What you should do: In the listing below, find the line holding "Definition v_decimals : nat := (n + 2)%nat." and the line holding "use v_balances (on_map (sm_modify 0 address (λ b, checked_add". Write out those two lines and all lines between, exactly, and nothing more.

Given information:
● ● ● ● ● ● ●
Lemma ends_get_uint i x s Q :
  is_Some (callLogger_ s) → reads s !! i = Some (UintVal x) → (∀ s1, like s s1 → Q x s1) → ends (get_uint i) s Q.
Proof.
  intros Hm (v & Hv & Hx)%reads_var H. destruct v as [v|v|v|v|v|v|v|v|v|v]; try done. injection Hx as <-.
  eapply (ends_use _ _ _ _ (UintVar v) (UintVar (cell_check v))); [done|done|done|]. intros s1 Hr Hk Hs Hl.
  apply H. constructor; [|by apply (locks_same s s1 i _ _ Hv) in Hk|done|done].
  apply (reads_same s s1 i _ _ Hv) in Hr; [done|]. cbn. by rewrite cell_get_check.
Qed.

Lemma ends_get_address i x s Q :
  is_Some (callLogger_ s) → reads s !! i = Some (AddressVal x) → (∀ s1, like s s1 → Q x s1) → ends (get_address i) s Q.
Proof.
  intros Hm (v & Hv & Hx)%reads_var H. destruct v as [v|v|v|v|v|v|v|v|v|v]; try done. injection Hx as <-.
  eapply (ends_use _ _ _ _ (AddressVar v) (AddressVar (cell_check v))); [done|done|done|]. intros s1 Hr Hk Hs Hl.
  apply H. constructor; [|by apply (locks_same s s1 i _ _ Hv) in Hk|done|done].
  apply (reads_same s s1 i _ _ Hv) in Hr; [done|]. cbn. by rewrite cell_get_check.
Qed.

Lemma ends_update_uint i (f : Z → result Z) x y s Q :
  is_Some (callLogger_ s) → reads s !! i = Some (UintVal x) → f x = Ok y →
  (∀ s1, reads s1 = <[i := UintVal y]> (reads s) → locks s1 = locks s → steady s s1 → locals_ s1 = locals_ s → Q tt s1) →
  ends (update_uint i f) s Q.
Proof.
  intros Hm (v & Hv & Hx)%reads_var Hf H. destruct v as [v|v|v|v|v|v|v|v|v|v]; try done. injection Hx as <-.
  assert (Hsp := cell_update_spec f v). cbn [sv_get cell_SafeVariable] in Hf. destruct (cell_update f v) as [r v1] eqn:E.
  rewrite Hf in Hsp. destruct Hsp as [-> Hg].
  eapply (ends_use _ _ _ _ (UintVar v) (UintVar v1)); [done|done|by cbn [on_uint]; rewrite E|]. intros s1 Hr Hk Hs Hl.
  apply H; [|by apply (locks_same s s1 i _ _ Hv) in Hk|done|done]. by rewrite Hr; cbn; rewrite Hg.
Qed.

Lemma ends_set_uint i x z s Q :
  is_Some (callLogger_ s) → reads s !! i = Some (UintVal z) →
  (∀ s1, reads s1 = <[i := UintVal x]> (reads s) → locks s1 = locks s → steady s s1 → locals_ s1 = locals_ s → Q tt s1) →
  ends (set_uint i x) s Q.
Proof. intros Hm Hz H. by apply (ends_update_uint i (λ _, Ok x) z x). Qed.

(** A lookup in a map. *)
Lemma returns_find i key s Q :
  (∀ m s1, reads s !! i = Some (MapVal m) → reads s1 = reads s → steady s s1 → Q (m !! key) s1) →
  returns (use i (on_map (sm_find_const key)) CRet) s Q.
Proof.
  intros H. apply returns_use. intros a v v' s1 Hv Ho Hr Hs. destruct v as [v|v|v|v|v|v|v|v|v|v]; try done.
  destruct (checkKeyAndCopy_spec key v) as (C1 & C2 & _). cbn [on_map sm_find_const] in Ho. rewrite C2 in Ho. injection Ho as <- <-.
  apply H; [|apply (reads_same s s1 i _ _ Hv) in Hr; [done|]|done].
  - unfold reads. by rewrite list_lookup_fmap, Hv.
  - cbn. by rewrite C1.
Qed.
● ● ● ● ● ● ●
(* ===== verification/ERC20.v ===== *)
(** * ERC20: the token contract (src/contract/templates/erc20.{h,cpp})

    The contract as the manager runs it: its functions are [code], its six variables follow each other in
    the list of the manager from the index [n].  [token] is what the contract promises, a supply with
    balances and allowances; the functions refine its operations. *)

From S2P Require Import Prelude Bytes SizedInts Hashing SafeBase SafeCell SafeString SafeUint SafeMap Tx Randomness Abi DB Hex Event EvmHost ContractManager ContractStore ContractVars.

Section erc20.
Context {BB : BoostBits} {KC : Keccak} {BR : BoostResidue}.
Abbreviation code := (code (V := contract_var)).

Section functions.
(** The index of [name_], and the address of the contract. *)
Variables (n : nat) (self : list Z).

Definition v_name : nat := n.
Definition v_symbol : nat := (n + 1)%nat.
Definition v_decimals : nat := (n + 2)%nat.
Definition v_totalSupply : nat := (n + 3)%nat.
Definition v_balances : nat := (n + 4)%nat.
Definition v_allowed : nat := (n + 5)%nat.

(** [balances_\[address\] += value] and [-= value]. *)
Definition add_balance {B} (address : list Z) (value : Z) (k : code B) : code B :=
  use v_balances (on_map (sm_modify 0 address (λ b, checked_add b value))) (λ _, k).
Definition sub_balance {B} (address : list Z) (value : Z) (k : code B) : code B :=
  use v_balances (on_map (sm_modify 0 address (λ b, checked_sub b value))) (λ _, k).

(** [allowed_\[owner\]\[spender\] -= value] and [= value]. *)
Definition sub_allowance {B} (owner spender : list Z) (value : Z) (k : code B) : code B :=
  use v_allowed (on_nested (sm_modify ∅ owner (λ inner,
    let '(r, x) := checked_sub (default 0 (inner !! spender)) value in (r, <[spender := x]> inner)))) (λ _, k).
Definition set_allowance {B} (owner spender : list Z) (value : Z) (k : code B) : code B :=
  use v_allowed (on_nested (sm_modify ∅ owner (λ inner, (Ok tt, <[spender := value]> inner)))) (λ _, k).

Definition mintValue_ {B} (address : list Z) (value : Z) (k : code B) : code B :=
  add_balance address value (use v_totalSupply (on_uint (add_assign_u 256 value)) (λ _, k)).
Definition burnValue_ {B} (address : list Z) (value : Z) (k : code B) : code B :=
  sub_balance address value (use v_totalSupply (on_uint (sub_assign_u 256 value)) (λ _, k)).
● ● ● ● ● ● ●
Answer to the problem:
Definition v_decimals : nat := (n + 2)%nat.
Definition v_totalSupply : nat := (n + 3)%nat.
Definition v_balances : nat := (n + 4)%nat.
Definition v_allowed : nat := (n + 5)%nat.

(** [balances_\[address\] += value] and [-= value]. *)
Definition add_balance {B} (address : list Z) (value : Z) (k : code B) : code B :=
  use v_balances (on_map (sm_modify 0 address (λ b, checked_add b value))) (λ _, k).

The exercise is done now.